Adding to the market momentum, better-than-expected profits and revenue from Morgan Stanley (NYSE: MS) helped maintain the optimism over fourth quarter earnings. Tom Stringfellow, president and chief investment officer at Frost Investment Advisors, argued that the healthy results out of some of Wall Street’s biggest banks may be a positive signal for the rest of the earnings season ahead, the Wall Street Journal reports.
“It can be a barometer of economic stabilization,” Stringfellow told the WSJ.

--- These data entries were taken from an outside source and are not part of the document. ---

(* ===== verification/Locations.v ===== *)
(** * The location tree

    [packages/inventory/src/locations.ts]: the tree, its cached paths and depths,
    and the checks a re-parent makes. *)
From S2P Require Import Prelude Decimal DecimalPackages Calendar Inputs Store Schema Ledger Stock.
From S2P Require Import Movements LotCosts.

Open Scope Z_scope.
#[local] Arguments String.append : simpl nomatch.

(** ** [like]

    A pattern that ends in [%]: [_] stands for any character, [%] for any text and
    a backslash quotes what follows. *)
Fixpoint like (pattern text : string) {struct pattern} : bool :=
  match pattern with
  | EmptyString => String.eqb text ""
  | String c pattern' =>
      if (c =? "%")%char then
        (fix any (text : string) : bool :=
           like pattern' text || match text with EmptyString => false | String _ text' => any text' end) text
      else
        match text with
        | EmptyString => false
        | String d text' =>
            if (c =? "_")%char then like pattern' text'
            else if (c =? "\")%char then
              match pattern' with
              | EmptyString => false
              | String q pattern'' => (q =? d)%char && like pattern'' text'
              end
            else (c =? d)%char && like pattern' text'
        end
  end.

(** ** Inputs *)
Definition code_char (c : ascii) : bool :=
  Text.is_letter c || Js.is_digit c || (c =? ".")%char || (c =? "_")%char || (c =? "-")%char.
Definition code_start (c : ascii) : bool := Text.is_letter c || Js.is_digit c.

(** [codeSchema] *)
Definition codeSchema (value : string) : result string :=
  let code := Text.trim value in
  match code with
  | EmptyString => Throw InventoryValidationError
  | String c rest =>
      _ ← throw_if ((64 <? String.length code)%nat || negb (code_start c && Text.all_chars code_char rest))
            InventoryValidationError;
      mret code
  end.

Record CreateLocationInput : Type := {
  cl_code : string;
  cl_name : string;
  cl_kind : LocationKind;
  cl_parentLocationId : option uuid;
  cl_isDefault : option bool;
  cl_active : option bool;
  cl_notes : option string;
}.

Definition createLocationSchema (i : CreateLocationInput) : result CreateLocationInput :=
  code ← codeSchema (cl_code i);
  name ← parse (z_text (cl_name i));
  mret {| cl_code := code; cl_name := name; cl_kind := cl_kind i; cl_parentLocationId := cl_parentLocationId i;
          cl_isDefault := cl_isDefault i; cl_active := cl_active i; cl_notes := cl_notes i |}.

(** ** Reads and creation *)
Definition get (id : uuid) : srun InventoryLocationRow :=
  s ← st_get;
  match find_location id s with
  | None => st_throw InventoryNotFoundError
  | Some row => mret row
  end.

Definition child_path (parentPath code : string) : string := text_of [parentPath; "/"%string; code].

Definition location_values (value : CreateLocationInput) (path : string) (depth : Z) (id : uuid)
    : InventoryLocationRow :=
  {| loc_id := id; loc_parentLocationId := cl_parentLocationId value; loc_code := cl_code value; loc_name :=
     cl_name value; loc_kind := cl_kind value; loc_path := path; loc_depth := depth; loc_isDefault :=
     default false (cl_isDefault value); loc_active := default true (cl_active value); loc_notes :=
     cl_notes value |}.

Definition create (input : CreateLocationInput) : srun InventoryLocationRow :=
  value ← st_lift (createLocationSchema input);
  place ← match cl_parentLocationId value with
          | None => mret (cl_code value, 0)
          | Some id =>
              parent ← get id;
              let depth := loc_depth parent + 1 in
              _ ← st_lift (throw_if (MAX_LOCATION_DEPTH <? depth) InventoryConflictError);
              mret (child_path (loc_path parent) (cl_code value), depth)
          end;
  insertLocation (location_values value place.1 place.2).

(** ** [setParent] *)

(** The recursive query [up]: the location and its ancestors, over [level < 8]. *)
Fixpoint ancestors (fuel : nat) (s : Stock) (id : uuid) : list uuid :=
  match find_location id s with
  | None => []
  | Some row =>
      id :: match fuel, loc_parentLocationId row with
            | S fuel, Some parent => ancestors fuel s parent
            | _, _ => []
            end
  end.
Definition chain (s : Stock) (id : uuid) : list uuid := ancestors 8 s id.

Definition moved_location (parent : option uuid) (path : string) (depth : Z) (r : InventoryLocationRow)
    : InventoryLocationRow :=
  {| loc_id := loc_id r; loc_parentLocationId := parent; loc_code := loc_code r; loc_name := loc_name r;
     loc_kind := loc_kind r; loc_path := path; loc_depth := depth; loc_isDefault := loc_isDefault r;
     loc_active := loc_active r; loc_notes := loc_notes r |}.

(** [path like '<path>/' || '%'] *)
Definition below (path : string) (r : InventoryLocationRow) : bool :=
  like (text_of [path; "/"%string; "%"%string]) (loc_path r).
Definition at_or_below (path : string) (r : InventoryLocationRow) : bool :=
  String.eqb (loc_path r) path || below path r.

(** [coalesce(max(depth), ...)] *)
Definition deepest (location : InventoryLocationRow) (s : Stock) : Z :=
  match List.filter (at_or_below (loc_path location)) (sk_locations s) with
  | [] => loc_depth location
  | r :: rows => foldr (fun q d => Z.max (loc_depth q) d) (loc_depth r) rows
  end.

(** The parent a move names: its path and depth, or those above the root. *)
Definition move_target (location : InventoryLocationRow) (parent : option uuid) : srun (string * Z) :=
  match parent with
  | None => mret (""%string, -1)
  | Some parentId =>
      _ ← st_lift (throw_if (bool_decide (parentId = loc_id location)) InventoryConflictError);
      up ← st_gets (fun s => chain s parentId);
      _ ← st_lift (throw_if (bool_decide (up = [])) InventoryNotFoundError);
      _ ← st_lift (throw_if (bool_decide (loc_id location ∈ up)) InventoryConflictError);
      row ← get parentId;
      mret (loc_path row, loc_depth row)
  end.

(** Every row below keeps its own suffix under the new prefix. *)
Definition rebased (newPath : string) (oldLength : nat) (shift : Z) (r : InventoryLocationRow)
    : InventoryLocationRow :=
  moved_location (loc_parentLocationId r) (String.append newPath (Js.slice_from oldLength (loc_path r)))
    (loc_depth r + shift) r.

Definition setParent (locationId : uuid) (parentLocationId : option uuid) : srun InventoryLocationRow :=
  atomically (
    location ← get locationId;
    target ← move_target location parentLocationId;
    let newPath := if String.eqb target.1 "" then loc_code location else child_path target.1 (loc_code location) in
    let newDepth := target.2 + 1 in
    subtreeDepth ← st_gets (deepest location);
    _ ← st_lift (throw_if (MAX_LOCATION_DEPTH <? newDepth + (subtreeDepth - loc_depth location))
                   InventoryConflictError);
    _ ← updateLocations (is_location (loc_id location)) (moved_location parentLocationId newPath newDepth);
    _ ← updateLocations (below (loc_path location))
          (rebased newPath (String.length (loc_path location)) (newDepth - loc_depth location));
    get locationId).

(** ** Reads *)
Definition by_path : list InventoryLocationRow -> list InventoryLocationRow :=
  sort_with (fun r q => String.leb (loc_path r) (loc_path q)).

Definition subtree (locationId : uuid) : srun (list InventoryLocationRow) :=
  location ← get locationId;
  st_gets (fun s => by_path (List.filter (at_or_below (loc_path location)) (sk_locations s))).

Definition getDefault : srun (option InventoryLocationRow) :=
  st_gets (fun s => head (by_path (List.filter (fun r => loc_isDefault r && loc_active r) (sk_locations s)))).

(** ** [reconcilePaths] *)
Record PathMismatch : Type := {
  pm_locationId : uuid;
  pm_code : string;
  pm_storedPath : string;
  pm_computedPath : string;
  pm_storedDepth : Z;
  pm_computedDepth : Z;
}.
Record PathReport : Type := { pr_checked : nat; pr_mismatched : list PathMismatch; pr_repaired : bool }.

(** The recursive query [tree], level by level below the roots. *)
Definition children_of (parent : option uuid) (s : Stock) : list InventoryLocationRow :=
  List.filter (fun r => bool_decide (loc_parentLocationId r = parent)) (sk_locations s).
Fixpoint tree_below (fuel : nat) (s : Stock) (path : string) (depth : Z) (r : InventoryLocationRow)
    : list (InventoryLocationRow * string * Z) :=
  (r, path, depth) ::
  match fuel with
  | O => []
  | S fuel => children_of (Some (loc_id r)) s ≫= (fun c => tree_below fuel s (child_path path (loc_code c)) (depth + 1) c)
  end.
Definition tree (s : Stock) : list (InventoryLocationRow * string * Z) :=
  children_of None s ≫= (fun r => tree_below (length (sk_locations s)) s (loc_code r) 0 r).

Definition mismatch (e : InventoryLocationRow * string * Z) : option PathMismatch :=
  let '(r, path, depth) := e in
  if String.eqb (loc_path r) path && (loc_depth r =? depth) then None
  else Some {| pm_locationId := loc_id r; pm_code := loc_code r; pm_storedPath := loc_path r;
               pm_computedPath := path; pm_storedDepth := loc_depth r; pm_computedDepth := depth |}.

Definition repair (m : PathMismatch) : srun unit :=
  updateLocations (is_location (pm_locationId m))
    (fun r => moved_location (loc_parentLocationId r) (pm_computedPath m) (pm_computedDepth m) r).

(** The mismatches come in path order; the order is left out. *)
Definition reconcilePaths (apply : bool) : srun PathReport :=
  mismatched ← st_gets (fun s => omap mismatch (tree s));
  counted ← st_gets (fun s => length (sk_locations s));
  let repaired := apply && negb (bool_decide (length mismatched = 0%nat)) in
  _ ← (if repaired then atomically (_ ← st_mapM repair mismatched; mret tt) else mret tt);
  mret {| pr_checked := counted; pr_mismatched := mismatched; pr_repaired := repaired |}.
Lemma refresh_run id lock s item :
  find_item id s = Some item -> List.filter (is_item id) (sk_items s) = [item] -> row_valid s item = true ->
  in_range (ledger_total id s) = true ->
  refreshItemBalance id lock s =
    (Ok (fromUnits (ledger_total id s)),
     put_items (update_rows (is_item id) (at_balance (ledger_total id s) lock (sk_now s) item) (sk_items s)) s).
Proof.
  intros Hi Hf Hv Hr. unfold refreshItemBalance. erewrite st_bind_run by by apply require_item_run.
  erewrite st_bind_run by done. unfold numeric_20_6. rewrite Hr. erewrite st_bind_run by by apply lift_run.
  cbv zeta. erewrite st_bind_run by apply lift_run, deriveItemStatus_units.
  erewrite st_bind_run by apply lift_run, compare_zero, amount_fromUnits.
  erewrite st_bind_run by done. erewrite st_bind_run by by apply lift_run, numericLiteral_fromUnits.
  rewrite sgn_leb. erewrite st_bind_run by by eapply updateItems_one. done.
Qed.

Lemma insertMovement_run values s :
  let row := values (sk_next s) (sk_now s) in
  movement_checks row = true -> sk_next s ∉ mo_id <$> sk_movements s ->
  find_row (has_key (mo_deduplicationKey row)) (sk_movements s) = None -> movement_fks s row = true ->
  insertMovement values s = (Ok row, put_movements (sk_movements s ++ [row]) (put_next (Pos.succ (sk_next s)) s)).
Proof.
  intros row Hc Hn Hk Hf. unfold insertMovement. do 2 erewrite st_bind_run by done. cbv zeta.
  erewrite st_bind_run by by apply demand_run.
  erewrite st_bind_run by by apply demand_run, negb_true_iff, exists_id_false.
  erewrite st_bind_run.
  2: { apply demand_run, forallb_forall. intros m Hm%list_elem_of_In.
       apply negb_true_iff. exact (find_row_none _ _ Hk m Hm). }
  erewrite st_bind_run by by apply demand_run. done.
Qed.

(** ** Recording a movement *)
Definition next_movement (i : RecordMovementInput) (x : Z) (s : Stock) : MovementRow :=
  movement_values i x (sk_next s) (sk_now s).

Lemma movement_next s : stock_ok s -> sk_next s ∉ mo_id <$> sk_movements s.
Proof. intros Hs (m & E & Hm)%list_elem_of_fmap. pose proof (so_move_next s Hs m Hm). lia. Qed.

Lemma assertSign_ok kind text x : amount text x ->
  bool_decide (kind = Reversal) || Bool.eqb (INBOUND kind) (0 <? x) = true -> assertSign kind text = Ok tt.
Proof.
  intros Ha. unfold assertSign. case_bool_decide; [done|]. cbn [orb]. intros E.
  rewrite (compare_zero _ x) by done. cbn [mbind result_bind]. by rewrite sgn_gtb, E.
Qed.

(** The inputs the guards accept. *)
Record acceptable (i : RecordMovementInput) (x : Z) : Prop := {
  ra_schema : recordMovementSchema i = true;
  ra_amount : amount (rm_quantity i) x;
  ra_checks : forall id now, movement_checks (movement_values i x id now) = true;
}.

(** What the statements need: the item, its constraints, the references and the ranges. *)
Record recordable (i : RecordMovementInput) (x : Z) (item : InventoryItemRow) (s : Stock) : Prop := {
  rd_input : acceptable i x;
  rd_item : find_item (rm_inventoryItemId i) s = Some item;
  rd_valid : row_valid s item = true;
  rd_fks : movement_fks s (next_movement i x s) = true;
  rd_range : in_range x = true;
  rd_sum : in_range (ledger_total (rm_inventoryItemId i) s + x) = true;
}.

(** The store with the movement in the ledger and the balance refreshed. *)
Definition recorded (i : RecordMovementInput) (x : Z) (item : InventoryItemRow) (s : Stock) : Stock :=
  let total := ledger_total (rm_inventoryItemId i) s + x in
  put_items
    (update_rows (is_item (rm_inventoryItemId i))
       (at_balance total (bool_decide (rm_movementKind i = DepletionSale)) (sk_now s) item) (sk_items s))
    (put_movements (sk_movements s ++ [next_movement i x s]) (put_next (Pos.succ (sk_next s)) s)).

Definition record_result (m : MovementRow) (created : bool) (total : Z) : RecordMovementResult :=
  {| re_movement := m; re_created := created; re_quantityOnHand := fromUnits total; re_oversell := total <? 0 |}.
(* ===== verification/WorkAmounts.v ===== *)
(** * Rates and amounts of billable work

    What the arithmetic of the work package does to the numbers its decimal strings
    denote; then the rate ladder, the totals of unbilled work, and the costs and
    markups of materials. *)
From stdpp Require Import sorting.
From S2P Require Import Prelude Decimal DecimalPackages Calendar Inputs Store Schema Ledger LedgerFacts.
From S2P Require Import Stock StockNumbers StockFacts StockServices WorkTables Rates TimeEntries Materials.
From S2P Require Import Unbilled WorkMachine.

Open Scope Z_scope.
#[local] Arguments String.append : simpl nomatch.

(** An integer of [sc] places brought to six. *)
Definition at_six (n : Z) (sc : nat) : Z :=
  if (sc <=? 6)%nat then n * pow10 (6 - sc) else round_away n (pow10 (sc - 6)).

Lemma Work_rescale p : (scale p <= 6)%nat -> Work.rescale p 6 = Ok (units p * pow10 (6 - scale p)).
Proof. intros H. unfold Work.rescale. by rewrite (proj2 (rescale_Ok _ _ _ _)) by (split; [|reflexivity]; lia). Qed.

Lemma multiply_scaled a b p q :
  Work.parseScaled a = Ok p -> Work.parseScaled b = Ok q ->
  exists exact, Work.multiplyDecimals a b 6 =
    Ok (fromUnits (at_six (units p * units q) (scale p + scale q)), exact).
Proof.
  intros Hp Hq. unfold Work.multiplyDecimals, at_six. rewrite Hp, Hq. cbn [mbind result_bind].
  destruct (Nat.leb_spec (scale p + scale q) 6) as [H|H].
  - rewrite Work_rescale by done. cbn [mbind result_bind units scale]. by eexists.
  - eexists. unfold fromUnits. by rewrite half_up_away by apply pow10_pos.
Qed.

Lemma divide_amount a x d : amount a x -> 0 < d ->
  exists exact, Work.divideByInteger a d 6 = Ok (fromUnits (round_away x d), exact).
Proof.
  intros (p & Hp & Hs & ->)%(amount_parse WorkValidationError) Hd. unfold Work.divideByInteger.
  destruct (Z.leb_spec d 0); [lia|]. unfold Work.parseScaled. rewrite Hp. cbn [mbind result_bind].
  rewrite Work_rescale by done. cbn [mbind result_bind]. eexists. unfold fromUnits. by rewrite half_up_away.
Qed.

Lemma sum_loop_amounts vs us total : Forall2 amount vs us -> Work.sum_loop total vs 6 = Ok (total + sumZ us).
Proof.
  intros H. revert total. induction H as [|v u vs us Hv _ IH]; intros total; cbn [Work.sum_loop]; [f_equal; cbn; lia|].
  apply (amount_parse WorkValidationError) in Hv as (p & Hp & Hs & ->).
  unfold Work.toUnits, toUnitsAt. rewrite Hp. cbn [mbind result_bind]. fold (Work.rescale p 6).
  rewrite Work_rescale by done. cbn [mbind result_bind]. rewrite IH, sumZ_cons. f_equal. lia.
Qed.
Lemma sum_amounts_exact vs us : Forall2 amount vs us -> Work.sumDecimals vs 6 = Ok (fromUnits (sumZ us)).
Proof. intros H. unfold Work.sumDecimals. by rewrite (sum_loop_amounts _ us). Qed.

(** ** Counts and columns *)
Lemma format_count n : 0 <= n -> format n 0 = Js.bigint_to_string n.
Proof.
  intros Hn. destruct (bigint_to_string_spec n Hn) as (_ & _ & He). unfold format.
  destruct (Z.ltb_spec n 0); [lia|]. unfold Js.pad_start, Js.slice.
  destruct (Js.bigint_to_string n) as [|c t] eqn:E; [done|].
  replace (0 + 1 - String.length (String c t))%nat with 0%nat by (cbn; lia). cbn [Js.repeat_char].
  cbn [String.append Nat.eqb]. rewrite !Nat.sub_0_r, append_nil_r.
  by rewrite substring_0_length.
Qed.

Lemma parse_count e n : 0 <= n -> Decimal.parseScaled e (Js.bigint_to_string n) = Ok (mk_scaled n 0).
Proof. intros H. rewrite <- format_count by done. apply parseScaled_format. Qed.
Lemma parse_column e u : Decimal.parseScaled e (fromUnits u) = Ok (mk_scaled u 6).
Proof. apply parseScaled_format. Qed.

(** The product of two decimals at six places, near the exact one. *)
Lemma at_six_near n a b : (a <= 6)%nat -> 2 * Z.abs (at_six n (a + b) * pow10 b - n * pow10 (6 - a)) <= pow10 b.
Proof.
  intros Ha. unfold at_six. pose proof (pow10_pos b). destruct (Nat.leb_spec (a + b) 6) as [H1|H1].
  - replace (n * pow10 (6 - (a + b)) * pow10 b) with (n * pow10 (6 - a)); [lia|].
    rewrite <- Z.mul_assoc, <- pow10_add. do 2 f_equal. lia.
  - pose proof (round_away_bound n (pow10 (a + b - 6)) (pow10_pos _)) as Hr.
    replace (pow10 b) with (pow10 (a + b - 6) * pow10 (6 - a)) by (rewrite <- pow10_add; f_equal; lia).
    set (k := pow10 (a + b - 6)) in *. pose proof (pow10_pos (6 - a)) as Hp. set (l := pow10 (6 - a)) in *.
    replace (round_away n k * (k * l) - n * l) with (- (n - round_away n k * k) * l) by ring.
    rewrite Z.abs_mul, Z.abs_opp, (Z.abs_eq l) by lia. nia.
Qed.

(** ** The rate ladder

    The six queries of [resolveRate] find the row that one ordering of all the
    applicable rates puts first, and what an hour is then worth. *)

(** ** One ordering for the whole card *)
Definition same_as {A} `{EqDecision A} (a b : option A) : bool := is_some b && bool_decide (a = b).

Definition worker_is (input : RateResolutionInput) (r : BillingRateRow) : bool :=
  if is_some (rr_workedByUserId input) then same_as (br_subjectUserId r) (rr_workedByUserId input)
  else same_as (br_subjectCounterpartyId r) (rr_workedByCounterpartyId input).

(** A rate applies when its kind, its dates and its scope all fit. *)
Definition applies (input : RateResolutionInput) (r : BillingRateRow) : bool :=
  bool_decide (br_rateKind r = rr_rateKind input) && covers (rr_workedOn input) r &&
  match br_scopeKind r with
  | ScopeProjectPerson => same_as (br_projectId r) (rr_projectId input) && worker_is input r
  | ScopeProject => same_as (br_projectId r) (rr_projectId input)
  | ScopeCounterparty => same_as (br_counterpartyId r) (rr_counterpartyId input)
  | ScopePerson => worker_is input r
  | ScopeActivity => same_as (br_activityCode r) (rr_activityCode input)
  | ScopeInstallation => true
  end.

(** The narrowest scope first, then the latest start, then the highest identifier. *)
Definition place (k : BillingRateScopeKind) : nat :=
  match k with
  | ScopeProjectPerson => 0 | ScopeProject => 1 | ScopeCounterparty => 2 | ScopePerson => 3 | ScopeActivity => 4
  | ScopeInstallation => 5
  end.
Definition rank (k : BillingRateScopeKind) : Z := Z.of_nat (place k).
Definition precedes (r q : BillingRateRow) : bool :=
  (rank (br_scopeKind r) <? rank (br_scopeKind q))
  || ((rank (br_scopeKind r) =? rank (br_scopeKind q)) && rate_before r q).

Definition best_rate (input : RateResolutionInput) (rates : list BillingRateRow) : RateResolutionResult :=
  match head (sort_with precedes (List.filter (applies input) rates)) with
  | Some r => resolved r (br_scopeKind r)
  | None => no_rate
  end.

(** ** The queries *)
Definition qualifies (input : RateResolutionInput) (scope : BillingRateScopeKind) (p : BillingRateRow -> bool)
    (r : BillingRateRow) : bool :=
  bool_decide (br_rateKind r = rr_rateKind input) && bool_decide (br_scopeKind r = scope)
  && covers (rr_workedOn input) r && p r.

Lemma qualifies_scope input scope p r : qualifies input scope p r = true -> br_scopeKind r = scope.
Proof. unfold qualifies. rewrite !andb_true_iff, !bool_decide_eq_true. tauto. Qed.

Fixpoint first_hit (input : RateResolutionInput) (rates : list BillingRateRow)
    (rungs : list (BillingRateScopeKind * option (BillingRateRow -> bool))) : option BillingRateRow :=
  match rungs with
  | [] => None
  | (_, None) :: rungs => first_hit input rates rungs
  | (scope, Some p) :: rungs =>
      match rung_row input scope p rates with Some r => Some r | None => first_hit input rates rungs end
  end.

Lemma rate_before_iff r q : rate_before r q = true <->
  br_effectiveFrom q < br_effectiveFrom r \/
  (br_effectiveFrom q = br_effectiveFrom r /\ (br_id q <= br_id r)%positive).
Proof. unfold rate_before. rewrite orb_true_iff, andb_true_iff, Z.ltb_lt, Z.eqb_eq, Pos.leb_le. done. Qed.
Lemma precedes_iff r q : precedes r q = true <->
  rank (br_scopeKind r) < rank (br_scopeKind q) \/
  (rank (br_scopeKind r) = rank (br_scopeKind q) /\ rate_before r q = true).
Proof. unfold precedes. rewrite orb_true_iff, andb_true_iff, Z.ltb_lt, Z.eqb_eq. done. Qed.
Lemma rate_before_total r q : rate_before r q = true \/ rate_before q r = true.
Proof. rewrite !rate_before_iff. lia. Qed.
Lemma rate_before_trans r q t : rate_before r q = true -> rate_before q t = true -> rate_before r t = true.
Proof. rewrite !rate_before_iff. lia. Qed.
Lemma precedes_total r q : precedes r q = true \/ precedes q r = true.
Proof. rewrite !precedes_iff, !rate_before_iff. lia. Qed.
Lemma precedes_trans r q t : precedes r q = true -> precedes q t = true -> precedes r t = true.
Proof. rewrite !precedes_iff, !rate_before_iff. lia. Qed.
Lemma precedes_antisym r q : precedes r q = true -> precedes q r = true -> br_id r = br_id q.
Proof. rewrite !precedes_iff, !rate_before_iff. lia. Qed.

Lemma rung_row_spec input scope p rates r : rung_row input scope p rates = Some r ->
  r ∈ rates /\ qualifies input scope p r = true /\
  forall q, q ∈ rates -> qualifies input scope p q = true -> rate_before r q = true.
Proof.
  intros [Hr Hm]%sort_with_head; [|apply rate_before_total|apply rate_before_trans].
  apply elem_of_bool_filter in Hr as [Hq Hr]. split; [done|]. split; [done|].
  intros q H1 H2. by apply Hm, elem_of_bool_filter.
Qed.
Lemma rung_row_none input scope p rates r :
  rung_row input scope p rates = None -> r ∈ rates -> qualifies input scope p r = false.
Proof.
  intros H%sort_with_nil Hr. apply not_true_iff_false. intros Hq.
  assert (r ∈ @nil BillingRateRow) as []%not_elem_of_nil. rewrite <- H. by apply elem_of_bool_filter.
Qed.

Positive economic data also added to the market. For example, U.S. retail sales rose at a steady pace in December to close out the holiday shopping season. Additionally, the number of Americans applying for first-time unemployment benefits dipped last week and was still at historically low levels.
Looking ahead, Christopher Iggo, chief investment officer for core investments at AXA Investment Management, argued that investors will be looking for a recovery in corporate earnings in future quarters as the phase-one trade deal takes effect.
“We’re trading at quite rich valuations,” Iggo told the WSJ. “You need those earnings to come through to justify the current valuations.”
“Over the past year, the uncertainty and the concern over what was going on between the U.S. and China was driving headlines that were absolutely coming into the markets,” Terri Spath, chief investment officer at Sierra Investment Management, told the WSJ. “The fact that there’s productive motions forward, and that is now confirmed, is certainly taking away that risk that was weighing on the market.”
According to FactSet estimates, S&P 500 companies are expected to show a 2.3% drop in earnings in the fourth quarter year-over-year, but analysts are projecting earnings growth to pick up in the first quarter.